(** * StreamFactory: audio mixing, video looping and job running

A shallow embedding of the three services that make up the core of the
repository:

- [AudioService]  (services/audioService.js): volume and pan curves,
  the ffmpeg filter strings built from them, and [generateAudio];
- [VideoService]  (services/videoService.js): [assembleVideo] and its
  two encoder passes;
- [JobQueue]      (services/jobQueueService.js): [addJob].

Conventions of the embedding.

- JavaScript numbers are rationals ([Q]); [Math.floor] and [Math.ceil]
  are [Qfloor] and [Qceiling].  Equality of numbers is the equality of
  rationals, [==].  The curves of the audio service are computed exactly;
  where a whole number is taken from a quotient or a product (the rounds
  of a loop, a percentage), the operation is rounded to the nearest double
  first, as [Double.nearest] has it.
- [Math.random()] reads a global generator: the sequence of values it
  returns is a function [nat -> Q], and the code threads the number of
  values drawn so far.
- Calls that leave the process (the progress callback, the file system,
  ffmpeg) are recorded, in order, in a trace of effects; what the outside
  world answers (ffprobe's duration, the events an ffmpeg run emits) is
  an argument of the model.
- A template literal is kept as a constructor whose arguments are the
  interpolated values, or rendered with a number printer that is an
  argument. *)

From Stdlib Require Import QArith Qround Qminmax Qpower Qabs Lqa ZArith Lia List
  String.
From stdpp Require Import gmap strings list sorting.

Local Open Scope Q_scope.

(** ** JavaScript helpers *)

Module Js.

(** Truthiness of a number that may be missing ([undefined] or [null]):
    a missing value and [0] are falsy. *)
Definition truthy (x : option Q) : bool :=
  match x with
  | Some q => negb (Qeq_bool q 0)
  | None => false
  end.

(** [a || b] on numbers that may be missing. *)
Definition or (a b : option Q) : option Q :=
  if truthy a then a else b.

(** [a || d] where [d] is a literal. *)
Definition or_default (a : option Q) (d : Q) : Q :=
  match a with
  | Some q => if truthy a then q else d
  | None => d
  end.

(** [a || b] on identifiers. *)
Definition or_id (a b : option Z) : option Z :=
  match a with
  | Some z => if Z.eqb z 0 then b else a
  | None => b
  end.

(** The properties that an object literal inherits from
    [Object.prototype]: reading one of them gives a function (or, for
    [__proto__], the prototype object), which is truthy, never
    [undefined]. *)
Definition prototype_names : list string :=
  [ "constructor"; "__defineGetter__"; "__defineSetter__"; "hasOwnProperty";
    "__lookupGetter__"; "__lookupSetter__"; "isPrototypeOf";
    "propertyIsEnumerable"; "toString"; "valueOf"; "__proto__";
    "toLocaleString" ]%string.

Definition inherited (key : string) : bool :=
  existsb (String.eqb key) prototype_names.

(** [array.join(sep)]. *)
Fixpoint join (sep : string) (l : list string) : string :=
  match l with
  | [] => EmptyString
  | [s] => s
  | s :: rest => s +:+ sep +:+ join sep rest
  end.

End Js.

(** ** Double precision *)

(** The numbers of JavaScript are IEEE 754 doubles: the exact result of an
    arithmetic operation is rounded to the nearest number with 53
    significant bits, a tie going to the one whose last bit is 0, on a grid
    no finer than [2^-1074]. *)
Module Double.

Definition pow2 (e : Z) : Q := 2 ^ e.

(** The nearest integer, a tie going to the even one. *)
Definition rint (x : Q) : Z :=
  let f := Qfloor x in
  let r := x - inject_Z f in
  if Qle_bool r (1 # 2)
  then if Qeq_bool r (1 # 2) then (if Z.even f then f else f + 1)%Z else f
  else (f + 1)%Z.
(** * RANSAC bad-sensor detection: a shallow embedding of [autoreject/ransac.py]

    The development follows the four stages of [Ransac.fit]: the subset
    sampler ([_get_random_subsets]), the operator builder ([_get_mappings]),
    the consensus scorer ([_compute_correlations], driven by
    [_iterate_epochs]) and the classifier at the end of [fit].

    Numbers.  Array data are numpy [float64] values; they are modelled by the
    Standard Library's [spec_float] with the binary64 parameters, so [nan],
    the infinities, signed zeros and rounding are the IEEE ones.  The two
    fractions [min_channels] and [unbroken_time] are finite floats that each
    enter one multiplication with a count.  A fraction is modelled by the
    rational number it is given as, and the multiplication by
    [Binary64.mul_int]: both operands are converted to binary64 and the
    exact product is rounded to the nearest binary64 number, ties to even.
    Products beyond the binary64 range are not modelled.  The per-sensor
    tally, a sum of 0.0/1.0 entries, is kept as the natural number it
    counts; it enters the comparison with the threshold as the binary64
    value of that number.

    Arrays.  A 2-D array is the list of its rows.  Where numpy reads a
    dimension off the [shape] attribute, the model passes it explicitly. *)

From Stdlib Require Import String Ascii.
From Stdlib Require Import List Arith ZArith QArith Qabs Qpower Lia Bool.
From Stdlib Require Import Morphisms.
From Stdlib Require Import Permutation Sorted.
From Stdlib Require Import Floats.SpecFloat.
Import ListNotations.
Local Open Scope nat_scope.
Local Open Scope list_scope.

Set Implicit Arguments.

(** ** binary64 *)

Module Float64.

Definition float64 : Type := spec_float.
Definition prec : Z := 53.
Definition emax : Z := 1024.

Definition of_Z (z : Z) : float64 := binary_normalize prec emax z 0 false.
Definition zero : float64 := S754_zero false.
Definition two : float64 := of_Z 2.
Definition nan : float64 := S754_nan.

Definition add : float64 -> float64 -> float64 := SFadd prec emax.
Definition mul : float64 -> float64 -> float64 := SFmul prec emax.
Definition div : float64 -> float64 -> float64 := SFdiv prec emax.
Definition sqrt : float64 -> float64 := SFsqrt prec emax.
Definition ltb : float64 -> float64 -> bool := SFltb.
Definition leb : float64 -> float64 -> bool := SFleb.

Definition is_nan (x : float64) : bool :=
  match x with S754_nan => true | _ => false end.

(** The rational value of a finite number. *)
Definition to_Q (x : float64) : option Q :=
  match x with
  | S754_zero _ => Some 0%Q
  | S754_finite s m e =>
      Some (inject_Z (if s then Z.neg m else Z.pos m) * 2 ^ e)%Q
  | _ => None
  end.

End Float64.

Import Float64.

Definition vector : Type := list float64.
Definition matrix : Type := list vector.

(** ** Exceptions *)

Inductive exn : Type :=
| ValueError (msg : string)
| IndexError (msg : string)
| AttributeError (name : string).

Inductive result (A : Type) : Type :=
| Ok (a : A)
| Raise (e : exn).

Arguments Ok {A} a.
Arguments Raise {A} e.

Definition bind {A B : Type} (r : result A) (k : A -> result B) : result B :=
  match r with
  | Ok a => k a
  | Raise e => Raise e
  end.

Declare Scope result_scope.
Delimit Scope result_scope with result.
Notation "x <- r ;; k" := (bind r (fun x => k))
  (at level 61, r at next level, right associativity) : result_scope.
Local Open Scope result_scope.

(** [for x in xs: acc = body(acc, x)], stopping at the first exception. *)
Fixpoint for_each {A S : Type} (xs : list A) (body : S -> A -> result S)
  (acc : S) : result S :=
  match xs with
  | [] => Ok acc
  | x :: rest => acc' <- body acc x ;; for_each rest body acc'
  end.

(** [[f(x) for x in xs]] with a fallible [f]. *)
Fixpoint map_result {A B : Type} (f : A -> result B) (xs : list A)
  : result (list B) :=
  match xs with
  | [] => Ok []
  | x :: rest => y <- f x ;; ys <- map_result f rest ;; Ok (y :: ys)
  end.

(** ** The numpy operations the source uses *)

Module Np.

(** [[f(0), ..., f(n-1)]]. *)
Definition tabulate {A : Type} (n : nat) (f : nat -> A) : list A :=
  map f (seq 0 n).

Definition zeros (n : nat) : vector := repeat zero n.
Definition zeros2 (n m : nat) : matrix := repeat (zeros m) n.

Fixpoint zip_with {A B C : Type} (f : A -> B -> C) (xs : list A) (ys : list B)
  : list C :=
  match xs, ys with
  | x :: xs', y :: ys' => f x y :: zip_with f xs' ys'
  | _, _ => []
  end.

(** [np.sum] of a 1-D array: [add.reduce], left to right; 0.0 when empty. *)
Definition sum (xs : vector) : float64 :=
  match xs with
  | [] => zero
  | x :: rest => fold_left add rest x
  end.

Definition get (v : vector) (i : nat) : float64 := nth i v zero.
Definition get2 (m : matrix) (i j : nat) : float64 := get (nth i m []) j.
Definition get3 (a : list matrix) (i j k : nat) : float64 :=
  get2 (nth i a []) j k.

(** [m[:, j]]. *)
Definition column (j : nat) (m : matrix) : vector :=
  map (fun row => get row j) m.

(** [m.T] for [m] with [ncols] columns. *)
Definition transpose (ncols : nat) (m : matrix) : matrix :=
  tabulate ncols (fun j => column j m).

Definition has_shape (n m : nat) (a : matrix) : bool :=
  (length a =? n) && forallb (fun row => length row =? m) a.

(** [a.dot(b)] for [a] of shape (n, k) and [b] of shape (k, m): entry (i, j)
    is the sum of [a[i, l] * b[l, j]] over [l]. *)
Definition dot (m : nat) (a b : matrix) : matrix :=
  map (fun row => tabulate m (fun j => sum (zip_with mul row (column j b)))) a.

(** The elements of a 2-D array with [ncols] columns in Fortran order: the
    first index changes fastest, so the columns follow one another. *)
Definition ravel_F (ncols : nat) (a : matrix) : vector :=
  concat (transpose ncols a).

(** [a.reshape((n0, n1, n2), order='F')] of a 2-D array with [ncols]
    columns: the source is read in Fortran order and the target is filled in
    Fortran order, so target (i, j, k) is element [i + n0*j + n0*n1*k] of the
    Fortran-order sequence. *)
Definition reshape_F3 (n0 n1 n2 : nat) (ncols : nat) (a : matrix)
  : list matrix :=
  let flat := ravel_F ncols a in
  tabulate n0 (fun i =>
    tabulate n1 (fun j =>
      tabulate n2 (fun k => get flat (i + n0 * j + n0 * n1 * k)))).

Fixpoint insert_sorted (x : float64) (l : vector) : vector :=
  match l with
  | [] => [x]
  | y :: rest => if leb x y then x :: l else y :: insert_sorted x rest
  end.

Definition sort (l : vector) : vector := fold_right insert_sorted [] l.

(** [np.median] of a 1-D array: [nan] when the array is empty or holds a
    [nan]; otherwise the middle element of the sorted values when their
    number is odd, and the mean of the two middle ones when it is even. *)
Definition median (l : vector) : float64 :=
  let sz := length l in
  if (sz =? 0) || existsb is_nan l then nan
  else
    let part := sort l in
    let index := sz / 2 in
    if sz mod 2 =? 1 then get part index
    else div (add (get part (index - 1)) (get part index)) two.

(** [np.median(a, axis=-1)] of a 3-D array. *)
Definition median_last_axis (a : list matrix) : matrix :=
  map (map median) a.

(** [np.sum(a, axis=0)] of a 2-D array with [ncols] columns. *)
Definition sum_axis0 (ncols : nat) (a : matrix) : vector :=
  tabulate ncols (fun j => sum (column j a)).

(** Element-wise [a * b], [a ** 2], [np.sqrt(v)], [v * w], [v / w]. *)
Definition mul2 (a b : matrix) : matrix := zip_with (zip_with mul) a b.
Definition square2 (a : matrix) : matrix := map (map (fun x => mul x x)) a.
Definition vsqrt (v : vector) : vector := map sqrt v.
Definition vmul (v w : vector) : vector := zip_with mul v w.
Definition vdiv (v w : vector) : vector := zip_with div v w.

(** [np.concatenate(arrays)] along axis 0; numpy refuses an empty list. *)
Definition concatenate {A : Type} (arrays : list (list A)) : result (list A) :=
  match arrays with
  | [] => Raise (ValueError "need at least one array to concatenate")
  | _ => Ok (concat arrays)
  end.

(** [l[:n]] with Python's reading of a negative [n]. *)
Definition slice_to {A : Type} (l : list A) (n : Z) : list A :=
  if (0 <=? n)%Z then firstn (Z.to_nat n) l
  else firstn (length l - Z.to_nat (- n)) l.

(** [np.round]: to the nearest integer, ties to the even one. *)
Definition round (q : Q) : Z :=
  let fl := (Qnum q / Z.pos (Qden q))%Z in
  let twice_rem := (2 * (Qnum q mod Z.pos (Qden q)))%Z in
  match (twice_rem ?= Z.pos (Qden q))%Z with
  | Lt => fl
  | Gt => (fl + 1)%Z
  | Eq => if Z.even fl then fl else (fl + 1)%Z
  end.

(** [np.array_split(np.arange(n), sections)]: [sections] contiguous chunks,
    the first [n mod sections] of them one longer than the others; numpy
    refuses [sections = 0]. *)
Fixpoint split_sizes (start : nat) (sizes : list nat) : list (list nat) :=
  match sizes with
  | [] => []
  | sz :: rest => seq start sz :: split_sizes (start + sz) rest
  end.

Definition section_sizes (n sections : nat) : list nat :=
  repeat (S (n / sections)) (n mod sections)
  ++ repeat (n / sections) (sections - n mod sections).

* [Your goal] In the entries above, find the line holding "match r with" and the line holding "(** [for x in", then retype exactly those two lines and every line between them, and nothing else.

* [Response to this exercise]
  match r with
  | Ok a => k a
  | Raise e => Raise e
  end.

Declare Scope result_scope.
Delimit Scope result_scope with result.
Notation "x <- r ;; k" := (bind r (fun x => k))
  (at level 61, r at next level, right associativity) : result_scope.
Local Open Scope result_scope.

(** [for x in xs: acc = body(acc, x)], stopping at the first exception. *)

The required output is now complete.